Angie’s son Finn, leading the fight for a cure for Cystic Fibrosis

Here are some lessons I’ve learned from my lemons; 
1. It is ok to grieve

Cystic Fibrosis not only impacts my son’s life, but also my life, our entire family, and the dreams we had.  It took me over two years to really feel ready to move beyond the grief, and that’s ok.  It was important for me to grieve the loss of my dreams.  I have also found that certain events will set off the grieving process again.  It’s a part of the cycle that I have learned to embrace.

As I continually cycle through the grief process, I have come to rely heavily on community support.  We live over 500 miles away from family and Cystic Fibrosis is an isolating disease.  Not only is it rare, those with CF are instructed not to be around others with CF due to the risk of sharing dangerous bacteria.  As a result, the online CF community is very active.  I have been lucky to find a group of supportive CF parents where we can vent about our bad days, celebrate the good, learn from the experience of others, and share what we have learned.  This has been incredibly healing in my life.  I have also found that talking to caregivers of others with chronic illness is also cathartic.  It feels like we hold membership badges in an exclusive club and have a language all of our own.  It is wonderful to connect on that level.

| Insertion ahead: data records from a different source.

(* ===== verification/LruCache.v ===== *)
(** * The LRU cache ([include/common/lrucache.h])

    [Cache] keeps a list of nodes in order of use and a map from keys to list
    iterators.  An iterator is a handle that stays valid while its node is in the
    list, so the model gives every node an identity, the map stores identities, and
    following a dangling one is a fault.  The cache refines a plain association list
    in order of use. *)

From Stdlib Require Import ZArith Lia.
From stdpp Require Import base numbers list gmap.
From S2P Require Import Prelude.
Open Scope Z_scope.

Module Lru.

Section Lru.
Context {K V : Type} `{Countable K}.

(** [KeyValuePair], with the identity of its list node. *)
Record node := { nid : nat; key : K; value : V }.

Record Cache := {
  cache_ : gmap K nat;
  keys_ : list node;
  maxSize_ : Z;
  elasticity_ : Z;
  fresh : nat
}.

(** [Cache(maxSize, elasticity)] *)
Definition new (maxSize elasticity : Z) : Cache :=
  {| cache_ := ∅; keys_ := []; maxSize_ := maxSize; elasticity_ := elasticity;
     fresh := 0 |}.

Definition set_lists (m : gmap K nat) (l : list node) (c : Cache) : Cache :=
  {| cache_ := m; keys_ := l; maxSize_ := maxSize_ c; elasticity_ := elasticity_ c;
     fresh := fresh c |}.

Local Open Scope m_scope.

Definition size : M Cache Z := gets (fun c => Z.of_nat (base.size (cache_ c))).

Definition empty : M Cache bool := gets (fun c => Z.of_nat (base.size (cache_ c)) =? 0).

Definition clear : M Cache unit := modify (set_lists ∅ []).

2. Let go of what I can’t control

This is one of the harder things that I have had to learn .  Cystic Fibrosis can change quickly and I never know what any given day may hold.  I can’t control how my son will be feeling or what level of care he may need.  This has often made me feel guilty about being the “unreliable” friend.  Unfortunately though, it is out of my control and I have found that guilt only makes the situation worse.  Instead of harboring that guilt I have worked to let go of all of the unproductive emotions and focus instead on what is in my control.

3. Seek Help

This is one of the most important things that I have done for myself and my family, hands down.  I reached a point several times where I could feel myself breaking.  At one of my lowest points I sought help from a counselor.  While counseling was beneficial, I found I needed more and approached my primary care physician.  I most certainly did not want to need medication, but I am so grateful that it is available.  Often taking care of my son and family takes precedence to taking care of myself.  I am slowly finding the balance and learning to take care of myself, too.

Despite all of that though, there are times when living with Cystic Fibrosis can seem like a heavy load to bear.  I find myself longing for the days when a bedtime routine did not consist of breathing treatments, medication dose after medication dose, dressing changes and wound care, and hooking my son up to a pump—just so he can go to sleep.  I envy the time and money that has been taken away from us by this disease.  Yes, Cystic Fibrosis is a lemon in my life.  I’m not sure it will ever be lemonade, but I am grateful for the ways I have found to make the load a little lighter, one day at a time.